INSTRUCTIONS FOR THE TASK:
Among the entries below, one stretch runs from the line that contains "(** A template" through the line that contains "Definition typeText (t". Repeat that stretch exactly, ends included, and only that.
=== Section Start ===
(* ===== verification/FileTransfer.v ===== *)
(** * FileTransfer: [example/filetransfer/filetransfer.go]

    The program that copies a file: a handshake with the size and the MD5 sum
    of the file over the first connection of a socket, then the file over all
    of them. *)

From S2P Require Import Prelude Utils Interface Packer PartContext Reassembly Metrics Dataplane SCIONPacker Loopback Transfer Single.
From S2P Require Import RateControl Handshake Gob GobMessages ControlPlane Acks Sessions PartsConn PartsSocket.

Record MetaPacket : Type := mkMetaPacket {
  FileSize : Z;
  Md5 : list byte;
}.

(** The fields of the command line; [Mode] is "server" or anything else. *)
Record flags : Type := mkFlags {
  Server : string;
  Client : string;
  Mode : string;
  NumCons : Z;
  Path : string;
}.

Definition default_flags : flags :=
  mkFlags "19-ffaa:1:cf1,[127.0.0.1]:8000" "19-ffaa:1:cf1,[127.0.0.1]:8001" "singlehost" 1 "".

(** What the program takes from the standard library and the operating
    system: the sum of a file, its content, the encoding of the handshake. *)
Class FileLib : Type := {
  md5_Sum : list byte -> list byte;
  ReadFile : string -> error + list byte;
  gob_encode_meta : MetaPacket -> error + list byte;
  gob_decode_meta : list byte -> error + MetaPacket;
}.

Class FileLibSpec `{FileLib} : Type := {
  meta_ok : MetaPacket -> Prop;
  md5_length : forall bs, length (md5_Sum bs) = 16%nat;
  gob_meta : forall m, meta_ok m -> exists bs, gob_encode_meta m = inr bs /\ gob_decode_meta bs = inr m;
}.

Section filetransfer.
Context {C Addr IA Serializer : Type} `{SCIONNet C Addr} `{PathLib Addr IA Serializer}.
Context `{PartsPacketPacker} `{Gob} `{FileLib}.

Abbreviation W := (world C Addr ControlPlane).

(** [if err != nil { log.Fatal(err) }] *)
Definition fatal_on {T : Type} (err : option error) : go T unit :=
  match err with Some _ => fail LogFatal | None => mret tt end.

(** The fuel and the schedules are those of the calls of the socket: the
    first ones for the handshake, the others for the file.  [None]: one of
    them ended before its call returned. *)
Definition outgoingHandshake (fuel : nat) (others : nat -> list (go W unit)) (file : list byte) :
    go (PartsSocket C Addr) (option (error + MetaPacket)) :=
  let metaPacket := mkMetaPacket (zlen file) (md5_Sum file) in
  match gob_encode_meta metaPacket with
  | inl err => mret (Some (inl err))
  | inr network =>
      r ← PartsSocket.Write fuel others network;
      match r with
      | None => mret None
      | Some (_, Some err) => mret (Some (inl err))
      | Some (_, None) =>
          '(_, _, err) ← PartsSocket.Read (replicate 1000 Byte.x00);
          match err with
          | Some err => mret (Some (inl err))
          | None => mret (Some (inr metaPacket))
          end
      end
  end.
=== Section End ===
=== Section Start ===
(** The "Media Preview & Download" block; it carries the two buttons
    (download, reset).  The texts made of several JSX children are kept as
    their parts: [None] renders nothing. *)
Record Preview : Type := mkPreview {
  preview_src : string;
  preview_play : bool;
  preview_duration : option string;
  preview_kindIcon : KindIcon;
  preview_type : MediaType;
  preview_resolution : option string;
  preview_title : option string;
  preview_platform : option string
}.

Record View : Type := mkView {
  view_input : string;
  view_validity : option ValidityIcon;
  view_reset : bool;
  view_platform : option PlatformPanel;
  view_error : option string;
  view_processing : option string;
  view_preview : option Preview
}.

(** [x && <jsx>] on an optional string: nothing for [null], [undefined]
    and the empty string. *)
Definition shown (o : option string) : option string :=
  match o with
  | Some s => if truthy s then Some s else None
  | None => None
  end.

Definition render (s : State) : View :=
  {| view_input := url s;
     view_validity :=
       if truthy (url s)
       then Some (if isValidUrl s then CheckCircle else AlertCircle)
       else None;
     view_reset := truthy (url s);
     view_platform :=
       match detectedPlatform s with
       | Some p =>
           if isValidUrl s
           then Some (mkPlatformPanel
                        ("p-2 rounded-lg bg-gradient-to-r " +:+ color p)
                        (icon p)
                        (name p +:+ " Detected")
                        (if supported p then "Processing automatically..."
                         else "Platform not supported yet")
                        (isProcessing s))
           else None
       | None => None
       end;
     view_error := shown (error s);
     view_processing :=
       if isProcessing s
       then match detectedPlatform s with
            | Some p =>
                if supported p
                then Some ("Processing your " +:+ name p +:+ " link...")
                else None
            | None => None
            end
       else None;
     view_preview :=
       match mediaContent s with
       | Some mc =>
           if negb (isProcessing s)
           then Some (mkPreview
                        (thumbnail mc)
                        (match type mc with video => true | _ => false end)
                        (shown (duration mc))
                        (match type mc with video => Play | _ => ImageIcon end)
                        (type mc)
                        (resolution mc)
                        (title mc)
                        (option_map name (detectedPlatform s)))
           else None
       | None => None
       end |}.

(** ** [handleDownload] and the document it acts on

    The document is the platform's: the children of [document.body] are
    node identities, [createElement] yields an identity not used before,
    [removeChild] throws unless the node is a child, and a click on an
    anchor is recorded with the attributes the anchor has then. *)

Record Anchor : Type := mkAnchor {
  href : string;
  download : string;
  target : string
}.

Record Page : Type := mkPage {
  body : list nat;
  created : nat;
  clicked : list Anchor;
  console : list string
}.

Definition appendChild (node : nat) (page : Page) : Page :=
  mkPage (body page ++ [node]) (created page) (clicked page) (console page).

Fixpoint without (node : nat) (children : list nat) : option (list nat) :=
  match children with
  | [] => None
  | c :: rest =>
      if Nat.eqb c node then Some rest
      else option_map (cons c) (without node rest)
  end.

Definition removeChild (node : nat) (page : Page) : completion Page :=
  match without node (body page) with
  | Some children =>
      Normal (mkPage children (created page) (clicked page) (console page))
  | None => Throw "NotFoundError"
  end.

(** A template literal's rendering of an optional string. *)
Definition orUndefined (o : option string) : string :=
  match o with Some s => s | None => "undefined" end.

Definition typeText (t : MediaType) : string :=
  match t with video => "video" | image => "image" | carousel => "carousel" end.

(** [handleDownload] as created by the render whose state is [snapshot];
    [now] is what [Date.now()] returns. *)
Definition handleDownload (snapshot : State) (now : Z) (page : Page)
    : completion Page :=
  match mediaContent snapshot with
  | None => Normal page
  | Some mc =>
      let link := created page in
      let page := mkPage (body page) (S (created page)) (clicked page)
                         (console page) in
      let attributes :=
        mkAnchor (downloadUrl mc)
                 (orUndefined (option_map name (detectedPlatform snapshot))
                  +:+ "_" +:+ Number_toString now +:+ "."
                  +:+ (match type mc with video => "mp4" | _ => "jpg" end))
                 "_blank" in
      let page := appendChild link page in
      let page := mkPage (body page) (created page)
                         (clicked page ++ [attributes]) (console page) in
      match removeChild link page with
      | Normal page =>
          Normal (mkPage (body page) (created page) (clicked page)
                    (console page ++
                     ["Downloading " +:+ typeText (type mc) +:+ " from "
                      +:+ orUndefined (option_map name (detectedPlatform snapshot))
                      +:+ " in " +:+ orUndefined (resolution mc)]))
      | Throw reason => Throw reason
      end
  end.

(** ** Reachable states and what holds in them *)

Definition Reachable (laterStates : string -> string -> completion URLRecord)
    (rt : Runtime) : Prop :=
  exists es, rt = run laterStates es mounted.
=== Section End ===
=== Section Start ===
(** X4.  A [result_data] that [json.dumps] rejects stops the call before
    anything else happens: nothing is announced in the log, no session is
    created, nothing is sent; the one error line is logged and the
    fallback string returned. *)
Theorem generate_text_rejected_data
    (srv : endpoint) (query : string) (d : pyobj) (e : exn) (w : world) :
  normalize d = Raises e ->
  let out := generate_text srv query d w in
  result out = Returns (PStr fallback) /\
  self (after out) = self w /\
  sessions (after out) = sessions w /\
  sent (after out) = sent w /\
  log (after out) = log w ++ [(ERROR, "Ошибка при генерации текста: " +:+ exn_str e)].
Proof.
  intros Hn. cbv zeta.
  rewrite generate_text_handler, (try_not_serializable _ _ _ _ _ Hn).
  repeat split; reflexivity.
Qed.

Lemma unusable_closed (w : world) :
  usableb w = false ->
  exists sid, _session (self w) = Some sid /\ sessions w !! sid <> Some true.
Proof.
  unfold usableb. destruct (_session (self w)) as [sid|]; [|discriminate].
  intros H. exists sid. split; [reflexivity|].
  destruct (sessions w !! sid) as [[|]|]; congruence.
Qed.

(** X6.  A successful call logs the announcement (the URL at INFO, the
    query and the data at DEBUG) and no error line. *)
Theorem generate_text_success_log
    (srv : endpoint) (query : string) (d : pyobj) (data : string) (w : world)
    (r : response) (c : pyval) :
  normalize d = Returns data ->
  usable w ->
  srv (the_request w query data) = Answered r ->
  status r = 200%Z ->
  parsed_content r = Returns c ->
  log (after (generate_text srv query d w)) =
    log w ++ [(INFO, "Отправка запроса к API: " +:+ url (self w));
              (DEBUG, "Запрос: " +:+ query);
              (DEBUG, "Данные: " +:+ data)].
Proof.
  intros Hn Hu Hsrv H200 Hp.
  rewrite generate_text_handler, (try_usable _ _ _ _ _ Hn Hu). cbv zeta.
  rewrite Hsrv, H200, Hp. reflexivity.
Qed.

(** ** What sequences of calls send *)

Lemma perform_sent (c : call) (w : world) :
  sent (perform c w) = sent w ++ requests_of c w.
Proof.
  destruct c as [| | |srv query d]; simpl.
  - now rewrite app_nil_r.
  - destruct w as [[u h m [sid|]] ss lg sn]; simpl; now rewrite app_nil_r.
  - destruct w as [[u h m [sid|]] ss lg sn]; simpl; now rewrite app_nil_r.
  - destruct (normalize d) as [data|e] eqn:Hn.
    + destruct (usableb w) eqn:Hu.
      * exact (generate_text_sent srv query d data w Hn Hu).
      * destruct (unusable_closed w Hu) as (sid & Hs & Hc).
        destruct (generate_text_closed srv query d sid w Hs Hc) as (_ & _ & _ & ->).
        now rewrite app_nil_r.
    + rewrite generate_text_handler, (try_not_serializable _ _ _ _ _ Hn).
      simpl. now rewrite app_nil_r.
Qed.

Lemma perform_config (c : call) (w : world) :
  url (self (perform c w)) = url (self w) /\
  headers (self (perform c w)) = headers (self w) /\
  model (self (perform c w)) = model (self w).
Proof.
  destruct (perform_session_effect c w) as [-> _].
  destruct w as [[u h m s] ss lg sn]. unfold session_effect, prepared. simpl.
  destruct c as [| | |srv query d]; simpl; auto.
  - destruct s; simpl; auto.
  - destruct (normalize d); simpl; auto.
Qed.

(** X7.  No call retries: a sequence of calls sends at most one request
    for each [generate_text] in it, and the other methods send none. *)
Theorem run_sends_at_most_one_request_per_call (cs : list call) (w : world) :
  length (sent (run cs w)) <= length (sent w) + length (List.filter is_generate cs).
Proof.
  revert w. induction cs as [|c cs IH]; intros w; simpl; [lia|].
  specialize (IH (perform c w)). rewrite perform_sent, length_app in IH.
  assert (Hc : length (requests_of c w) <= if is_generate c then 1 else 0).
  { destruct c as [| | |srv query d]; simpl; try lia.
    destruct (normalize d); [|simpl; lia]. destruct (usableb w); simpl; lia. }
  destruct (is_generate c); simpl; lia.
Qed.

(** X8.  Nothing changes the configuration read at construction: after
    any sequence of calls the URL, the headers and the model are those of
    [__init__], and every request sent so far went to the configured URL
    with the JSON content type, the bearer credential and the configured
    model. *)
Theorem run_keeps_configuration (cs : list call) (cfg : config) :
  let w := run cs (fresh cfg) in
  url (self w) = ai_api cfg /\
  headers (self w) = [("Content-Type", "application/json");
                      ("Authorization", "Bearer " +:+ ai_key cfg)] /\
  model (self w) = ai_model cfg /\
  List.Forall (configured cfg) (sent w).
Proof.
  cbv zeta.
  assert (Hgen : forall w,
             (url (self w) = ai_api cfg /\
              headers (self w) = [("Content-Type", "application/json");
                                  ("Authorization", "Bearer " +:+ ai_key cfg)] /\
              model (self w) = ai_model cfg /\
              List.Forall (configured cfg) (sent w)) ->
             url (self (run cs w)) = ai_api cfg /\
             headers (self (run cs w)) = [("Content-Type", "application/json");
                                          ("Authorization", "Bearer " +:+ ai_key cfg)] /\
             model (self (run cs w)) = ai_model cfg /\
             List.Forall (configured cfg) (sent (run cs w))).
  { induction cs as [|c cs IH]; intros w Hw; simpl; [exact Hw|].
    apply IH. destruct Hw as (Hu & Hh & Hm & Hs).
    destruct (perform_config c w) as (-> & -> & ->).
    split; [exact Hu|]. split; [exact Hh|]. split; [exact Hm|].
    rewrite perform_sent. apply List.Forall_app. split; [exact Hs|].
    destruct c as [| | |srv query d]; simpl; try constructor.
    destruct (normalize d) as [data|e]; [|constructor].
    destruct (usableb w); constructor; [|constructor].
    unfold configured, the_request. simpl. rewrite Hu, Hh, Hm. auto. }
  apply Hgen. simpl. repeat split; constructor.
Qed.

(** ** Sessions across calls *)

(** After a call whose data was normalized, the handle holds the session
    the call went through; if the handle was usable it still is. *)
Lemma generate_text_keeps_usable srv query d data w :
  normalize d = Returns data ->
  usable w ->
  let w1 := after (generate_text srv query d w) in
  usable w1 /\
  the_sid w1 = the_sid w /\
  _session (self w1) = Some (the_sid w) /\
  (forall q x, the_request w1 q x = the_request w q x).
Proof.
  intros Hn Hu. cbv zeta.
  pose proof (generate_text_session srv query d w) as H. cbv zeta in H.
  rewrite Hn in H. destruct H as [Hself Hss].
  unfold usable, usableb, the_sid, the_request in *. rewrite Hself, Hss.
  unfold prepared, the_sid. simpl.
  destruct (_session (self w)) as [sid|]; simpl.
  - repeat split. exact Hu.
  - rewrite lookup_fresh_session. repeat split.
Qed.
=== Section End ===
SOLUTION TO THIS EXERCISE:
(** A template literal's rendering of an optional string. *)
Definition orUndefined (o : option string) : string :=
  match o with Some s => s | None => "undefined" end.

Definition typeText (t : MediaType) : string :=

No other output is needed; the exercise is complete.